Nous voici en compagnie de Monsieur Belleville (Thibault Amorfini) qui continue son errance de lourd dragueur. Le voici pris d’une idée de génie : confronté à l’injonction « Je n’ai pas le temps, j’ai trop de travail », lui répond, « j’ai trop de temps et je n’ai pas de travail ». Il crée alors, l’entreprise du rien. En vendant du vide, il fait fortune. L’idée est belle : offrir du repos. Le business marche, trop, l’étouffe, il finira par licencier. Salaud de patron ! La scène se joue en bi-face, vidéo du Vingtième arrondissement de Paris en fond. Dans une interaction totale avec les spectateurs, les comédiens (Ludovic Lamaud, Céline Groussard) se mêlent au public pour nous interroger sur notre propre vision du travail et son pendant, le besoin de repos.
On change d’ambiance pour un casting Jeanne-d’Arc, qui sera la prochaine ? Passer une audition, est-ce du travail ? Cela se prépare, se répète. Certains et certaines (Faustine Tournan, Erwan Daouphars et Solenne Denis) sont prêts à tout pour réussir ! C’est bien mené. On se marre franchement face à ces foudres de guerre.
On monte à l’étage, direction terrasse pour une performance sous fond de Nostalgie FM. La définition du travail est ici décortiquée, rappelant au passage qu’il est associé à la douleur, notamment celle de l’accouchement. Cécile Chatignoux et Raouf Raïs s’amusent en associant le geste aux mots.

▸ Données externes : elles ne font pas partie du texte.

(** * SOLID examples: the specification filter and the journal

    A shallow embedding of [SOLID/OpenClosed/open_closed.py] and of the
    [Journal] class of [SOLID/SingleResponsibility/single_responsibility.py].

    The specification classes are modelled twice.  The first model is a tree
    of values: a composite holds its children, [is_satisfied] is a function,
    and the lazy [map] object the combinators build is a list of suspended
    calls that [any] and [all] consume from the front.  The second model is
    an object store: a composite holds the addresses of its children, a
    [map] object and a generator are objects with a position that is
    updated in place, and every operation threads the store.  A refinement
    lemma connects the two. *)

From stdpp Require Import base option list strings pretty.
From Stdlib Require Import ZArith Lia Ascii.

Local Open Scope Z_scope.
Local Open Scope nat_scope.

Set Warnings "-register-all".

(** ** Data model of [open_closed.py] *)

Inductive Color := RED | GREEN | BLUE.

Inductive Size := SMALL | MEDIUM | LARGE.

#[global] Instance Color_eq_dec : EqDecision Color.
Proof. solve_decision. Defined.

#[global] Instance Size_eq_dec : EqDecision Size.
Proof. solve_decision. Defined.

(** The members of an [Enum] are singletons, so [a is b] on two members is
    equality of members. *)
Definition Color_is (a b : Color) : bool := bool_decide (a = b).

Definition Size_is (a b : Size) : bool := bool_decide (a = b).

Record Product := mkProduct {
  name : string;
  color : Color;
  size : Size
}.

#[global] Instance Product_eq_dec : EqDecision Product.
Proof. solve_decision. Defined.
(** * st-agentskills: the call-protocol engine of [index.js]

    A shallow embedding of the parser, the argument coercer, the skill
    registry, the circuit breaker and the serial execution lane of
    [src/index.js], with the properties of the specification stated and
    proved over it.

    Conventions.
    - A JavaScript string is its sequence of UTF-16 code units ([list N]);
      [lit] turns an ASCII literal into such a sequence.
    - [Date.now()] is an integer number of milliseconds ([Z]). A time
      value is below 8.64 * 10^15 in magnitude: there [Math.floor(t / 1000)]
      is the quotient of the integers, and its text has all its digits.
    - A JavaScript [Number] is a binary64 value ([number]). A decimal
      literal is read as the nearest Number, ties to even; the text of a
      Number is the shortest decimal that reads back as it.
    - A value is a finite tree. An object is the list of its own
      properties in enumeration order: the array indices first,
      ascending, then the other keys in the order of their creation. The
      properties hold data: accessors, proxies and conversion hooks (an
      own [toJSON], [toString] or [valueOf] function) are outside the
      values written here, and the prototype of an object is not part of
      its value.
    - [Map] and the registry are [gmap]s keyed by the skill name. *)

From Stdlib Require Import ZArith NArith List String Ascii Bool Lia.
From Stdlib Require Import DecimalString Decimal.
From Stdlib Require DecimalZ DecimalPos.
From stdpp Require Import gmap list sorting.
Import ListNotations.

Set Default Proof Using "Type".
Set Warnings "-register-all".

(** ** JavaScript strings *)

Abbreviation jsstring := (list N).

Definition lit (s : string) : jsstring :=
  List.map N_of_ascii (list_ascii_of_string s).

(** The decimal writing of an integer: [String(n)] for a BigInt, and for
    an integral Number below 10^21. *)
Definition decimal (n : Z) : jsstring := lit (NilZero.string_of_int (Z.to_int n)).

(** The characters matched by [\s] and stripped by [String.prototype.trim]:
    WhiteSpace and LineTerminator of ECMAScript. *)
Definition is_space (c : N) : bool :=
  ((9 <=? c) && (c <=? 13) || (c =? 32) || (c =? 160) || (c =? 5760)
   || (8192 <=? c) && (c <=? 8202) || (c =? 8232) || (c =? 8233)
   || (c =? 8239) || (c =? 8287) || (c =? 12288) || (c =? 65279))%N.

Fixpoint trim_start (s : jsstring) : jsstring :=
  match s with
  | c :: r => if is_space c then trim_start r else s
  | [] => []
  end.

Definition trim_end (s : jsstring) : jsstring := rev (trim_start (rev s)).

Definition trim (s : jsstring) : jsstring := trim_end (trim_start s).

Definition starts_with_char (c : N) (s : jsstring) : bool :=
  match s with
  | x :: _ => (x =? c)%N
  | [] => false
  end.

Definition ends_with_char (c : N) (s : jsstring) : bool :=
  starts_with_char c (rev s).

(** [s.slice(1, -1)]. *)
Definition slice_1_m1 (s : jsstring) : jsstring :=
  match s with
  | _ :: r => removelast r
  | [] => []
  end.

(** [s.split(sep)] for a one-character separator; a non-empty list always. *)
Fixpoint split_on (sep : N) (s : jsstring) : list jsstring :=
  match s with
  | [] => [[]]
  | c :: r =>
      if (c =? sep)%N then [] :: split_on sep r
      else match split_on sep r with
           | p :: ps => (c :: p) :: ps
           | [] => [[c]]
           end
  end.

(** [s.indexOf(ch)], with [None] for [-1]. *)
Fixpoint index_of (ch : N) (s : jsstring) : option nat :=
  match s with
  | [] => None
  | c :: r => if (c =? ch)%N then Some 0%nat else option_map S (index_of ch r)
  end.

Definition is_digit (c : N) : bool := ((48 <=? c) && (c <=? 57))%N.

(** Case folding of the [/i] flag restricted to what an ASCII pattern can
    match: only the ASCII capitals fold. *)
Definition lower_ascii (c : N) : N :=
  if ((65 <=? c) && (c <=? 90))%N then (c + 32)%N else c.

Definition jsstring_eqb (a b : jsstring) : bool := bool_decide (a = b).

Definition eq_ignore_case (pat s : jsstring) : bool :=
  jsstring_eqb (List.map lower_ascii s) pat.

(** The digits at the head of [s], and what follows them. *)
Fixpoint span_digits (s : jsstring) : jsstring * jsstring :=
  match s with
  | c :: r =>
      if is_digit c then let '(ds, rest) := span_digits r in (c :: ds, rest)
      else ([], s)
  | [] => ([], [])
  end.

(** [Some rest] when [s] is [c] followed by [rest]. *)
Definition after_char (c : N) (s : jsstring) : option jsstring :=
  match s with
  | x :: r => if (x =? c)%N then Some r else None
  | [] => None
  end.

(** ** Numbers

    A Number is a binary64 value: [Finite s m e] is [(-1)^s * m * 2^e],
    written with an odd [m] (and [Finite s 0 0] for the two zeros). *)

Inductive number : Type :=
| NaN
| Infinity (negative : bool)
| Finite (negative : bool) (m e : Z).

#[global] Instance number_eq_dec : EqDecision number.
Proof. solve_decision. Defined.
(** One turn of the loop of the Python [findVariables]: the key is
    recorded before the name is looked at. *)
Lemma py_variable_step_cases source seen definitions m :
  PythonAnalyzer.variable_step source (seen, definitions) m
  = if py_variable_binding m then
      if bool_decide (binding_key m ∈ seen) then (seen, definitions)
      else (seen ∪ {[binding_key m]},
            if py_special (grp m 2) then definitions
            else definitions ++ [py_definition variable 0 source m])
    else (seen, definitions).
Proof.
  unfold PythonAnalyzer.variable_step, py_variable_binding, binding_key,
    py_special, py_definition.
  cbv beta iota zeta.
  destruct (4 <? length (grp m 1))%nat; cbn [negb]; [reflexivity|].
  destruct (bool_decide _); [reflexivity|].
  rewrite Nat.add_0_r.
  destruct (startsWith (js "_") (grp m 2)
            && negb (jsstring_eqb (grp m 2) (js "_"))); reflexivity.
Qed.

Lemma py_variable_loop source l :
  forall seen definitions,
    snd (fold_left (PythonAnalyzer.variable_step source) l (seen, definitions))
    = definitions
      ++ List.map (py_definition variable 0 source)
           (List.filter ordinary
              (List.filter (kept seen)
                 (first_by_key (List.filter py_variable_binding l)))).
Proof.
  induction l as [|m l IH]; intros seen definitions.
  - simpl. by rewrite app_nil_r.
  - cbn [fold_left List.filter]. rewrite py_variable_step_cases.
    destruct (py_variable_binding m) eqn:E1; [|apply IH].
    cbn [first_by_key List.filter].
    destruct (bool_decide (binding_key m ∈ seen)) eqn:E3; cbn beta.
    + apply bool_decide_eq_true in E3.
      rewrite (bool_decide_eq_true_2 _ E3). cbn [negb].
      rewrite IH. by rewrite keep_seen_key.
    + apply bool_decide_eq_false in E3.
      rewrite (bool_decide_eq_false_2 _ E3). cbn [negb List.filter].
      rewrite IH, keep_added_key.
      destruct (py_special (grp m 2)); cbn [negb List.map]; [reflexivity|].
      by rewrite <- app_assoc.
Qed.

(** A loop that only pushes is a [flat_map]. *)
Lemma pushing_loop {A B} (f : list A -> B -> list A) (g : B -> list A) l :
  (forall acc b, In b l -> f acc b = acc ++ g b) ->
  forall acc, fold_left f l acc = acc ++ flat_map g l.
Proof.
  induction l as [|b l IH]; intros Hf acc; simpl.
  - by rewrite app_nil_r.
  - rewrite IH by (intros; apply Hf; by right).
    rewrite Hf by (by left). by rewrite <- app_assoc.
Qed.

Lemma flat_map_singleton {A B} (g : B -> A) l :
  flat_map (fun b => [g b]) l = List.map g l.
Proof. induction l as [|b l IH]; simpl; [reflexivity|by rewrite IH]. Qed.

Lemma pushing_loop_map {A B} (f : list A -> B -> list A) (g : B -> A) l :
  (forall acc b, In b l -> f acc b = acc ++ [g b]) ->
  forall acc, fold_left f l acc = acc ++ List.map g l.
Proof.
  intros Hf acc. rewrite <- flat_map_singleton. by apply pushing_loop.
Qed.

Lemma import_items_loop lines line items :
  forall acc,
    fold_left (import_item lines line) items acc
    = acc ++ fold_left (import_item lines line) items [].
Proof.
  induction items as [|imp items IH]; intros acc; simpl.
  - by rewrite app_nil_r.
  - rewrite IH. rewrite (IH (import_item lines line [] imp)).
    rewrite app_assoc. f_equal. unfold import_item, push.
    destruct (truthy _ && test WORD_ONLY _); [reflexivity|by rewrite app_nil_r].
Qed.

Lemma py_findVariables_eq source lines definitions :
  PythonAnalyzer.findVariables source lines definitions
  = definitions
    ++ List.map (py_definition variable 0 source)
         (List.filter ordinary
            (first_by_key
               (List.filter py_variable_binding
                  (exec_all PythonAnalyzer.VARIABLE_ASSIGNMENT source)))).
Proof.
  unfold PythonAnalyzer.findVariables. rewrite py_variable_loop.
  by rewrite keep_nothing_seen.
Qed.

Lemma ts_findVariables_eq source lines definitions :
  TypeScriptAnalyzer.findVariables source lines definitions
  = definitions
    ++ List.map (ts_definition variable source)
         (first_by_key
            (List.filter ts_variable_binding
               (exec_all TypeScriptAnalyzer.VARIABLE_DECL source))).
Proof.
  unfold TypeScriptAnalyzer.findVariables. rewrite ts_variable_loop.
  by rewrite keep_nothing_seen.
Qed.

Lemma py_findDefinitions_eq source :
  PythonAnalyzer.findDefinitions source
  = List.map (py_definition function 4 source)
      (exec_all PythonAnalyzer.FUNCTION_DEF source)
    ++ List.map (py_definition class 6 source)
         (exec_all PythonAnalyzer.CLASS_DEF source)
    ++ List.map (py_definition variable 0 source)
         (List.filter ordinary
            (first_by_key
               (List.filter py_variable_binding
                  (exec_all PythonAnalyzer.VARIABLE_ASSIGNMENT source))))
    ++ flat_map (imported_items 2 source)
         (exec_all PythonAnalyzer.IMPORT_FROM source)
    ++ List.map (fun m => imported_name (py_module_name m) source m)
         (exec_all PythonAnalyzer.IMPORT_SIMPLE source).
Proof.
  unfold PythonAnalyzer.findDefinitions, PythonAnalyzer.findImports,
    PythonAnalyzer.findClasses, PythonAnalyzer.findFunctions.
  cbv zeta.
  rewrite (pushing_loop_map (PythonAnalyzer.import_simple_step source (split NL source))
             (fun m => imported_name (py_module_name m) source m))
    by reflexivity.
  rewrite (pushing_loop (PythonAnalyzer.import_from_step source (split NL source))
             (imported_items 2 source))
    by (intros; apply import_items_loop).
  rewrite py_findVariables_eq.
  rewrite (pushing_loop_map (PythonAnalyzer.class_step source)
             (py_definition class 6 source)) by reflexivity.
  rewrite (pushing_loop_map (PythonAnalyzer.function_step source)
             (py_definition function 4 source)).
  - simpl. by rewrite <- !app_assoc.
  - intros acc m Hin. apply exec_all_In in Hin as [from Hm].
    unfold PythonAnalyzer.function_step.
    by rewrite (findParameters_of_function_match _ _ _ _ _ Hm).
Qed.

Lemma ts_findDefinitions_eq source :
  TypeScriptAnalyzer.findDefinitions source
  = List.map (ts_definition function source)
      (exec_all TypeScriptAnalyzer.FUNCTION_DECL source)
    ++ List.map (ts_definition function source)
         (exec_all TypeScriptAnalyzer.ARROW_FUNCTION source)
    ++ List.map (ts_definition class source)
         (exec_all TypeScriptAnalyzer.CLASS_DECL source)
    ++ List.map (ts_definition class source)
         (exec_all TypeScriptAnalyzer.INTERFACE_DECL source)
    ++ List.map (ts_definition class source)
         (exec_all TypeScriptAnalyzer.TYPE_DECL source)
    ++ List.map (ts_definition variable source)
         (first_by_key
            (List.filter ts_variable_binding
               (exec_all TypeScriptAnalyzer.VARIABLE_DECL source)))
    ++ flat_map (imported_items 1 source)
         (exec_all TypeScriptAnalyzer.IMPORT_NAMED source)
    ++ List.map (fun m => imported_name (grp m 1) source m)
         (exec_all TypeScriptAnalyzer.IMPORT_DEFAULT source)
    ++ List.map (fun m => imported_name (grp m 1) source m)
         (exec_all TypeScriptAnalyzer.IMPORT_NAMESPACE source).
Proof.
  unfold TypeScriptAnalyzer.findDefinitions, TypeScriptAnalyzer.findImports,
    TypeScriptAnalyzer.findTypes, TypeScriptAnalyzer.findInterfaces,
    TypeScriptAnalyzer.findClasses, TypeScriptAnalyzer.findArrowFunctions,
    TypeScriptAnalyzer.findFunctions.
  cbv zeta.
  rewrite !(pushing_loop_map
              (TypeScriptAnalyzer.import_single_step source (split NL source))
              (fun m => imported_name (grp m 1) source m))
    by reflexivity.
  rewrite (pushing_loop (TypeScriptAnalyzer.import_named_step source (split NL source))
             (imported_items 1 source))
    by (intros; apply import_items_loop).
  rewrite ts_findVariables_eq.
  rewrite !ts_declaration_loop.
  simpl. by rewrite <- !app_assoc.
Qed.

(** X12. The variable scan of the Python analyzer considers the
    assignments with at most four code units of captured indentation,
    keeps the first of each pair (indentation length, name), and of those
    defines the ones whose name does not start with an underscore, the
    name [_] apart. A skipped name still takes its key: no later
    assignment of it is defined either. *)
Theorem py_variable_scan_keeps_first_ordinary_binding source lines definitions :
  let bindings :=
    List.filter py_variable_binding
                (exec_all PythonAnalyzer.VARIABLE_ASSIGNMENT source) in
  PythonAnalyzer.findVariables source lines definitions
  = definitions
    ++ List.map (py_definition variable 0 source)
         (List.filter (fun m => negb (py_special (grp m 2)))
                      (first_by_key bindings))
  /\ NoDup (List.map binding_key (first_by_key bindings))
  /\ (forall m, In m (first_by_key bindings) -> In m bindings)
  /\ (forall m, In m bindings ->
        In (binding_key m) (List.map binding_key (first_by_key bindings)))
  /\ (forall d, In d (PythonAnalyzer.findVariables source lines []) ->
        kind d = variable /\ py_special (name d) = false).
Proof.
  intros bindings. split; [apply py_findVariables_eq|].
  split; [apply first_by_key_NoDup|]. split; [apply first_by_key_In|].
  split; [apply first_by_key_complete|].
  intros d. rewrite py_findVariables_eq. cbn [app]. rewrite in_map_iff.
  intros (m & <- & Hin). apply filter_In in Hin as [_ Hs].
  split; [reflexivity|]. cbn [py_definition name].
  by apply negb_true_iff in Hs.
Qed.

La soirée se termine par un autre coup de cœur, en la danseuse Elodie Tuquet qui prend les gestes du quotidien pour les transformer en obsessions. Essuyer une tache du bout des doigts, regarder sa montre, se recoiffer….
Les quatre propositions de spectacles vivant forment un seul et même spectacle qui vient interroger la relation toute nouvelle au travail. Le mot qui au départ désignait un « instrument d’immobilisation et éventuellement de torture » est aujourd’hui pris d’un aspect positif : ne pas en avoir est vu comme une déchéance. Les comédiens, danseurs et performeurs ont déroulé leur sujet de façon impeccable et inventive. On reste saisis par le jeu de Thibault Amorfini qui touche juste. Le vide est devenu un job en soit, récemment, la pièce Building venait se moquer de façon acerbe des conseillers de conseillers. Aux Impromptus on s’arrête de courir, se rencontre plutôt que de passer une audition sans issue, hurle en maillot de bain et danse de façon compulsive. Tout cela est un portrait tout à fait figuratif de notre relation au travail qui ici rend fou.
2 thoughts on “Les impromptus se mettent au travail”
Commentaire(s)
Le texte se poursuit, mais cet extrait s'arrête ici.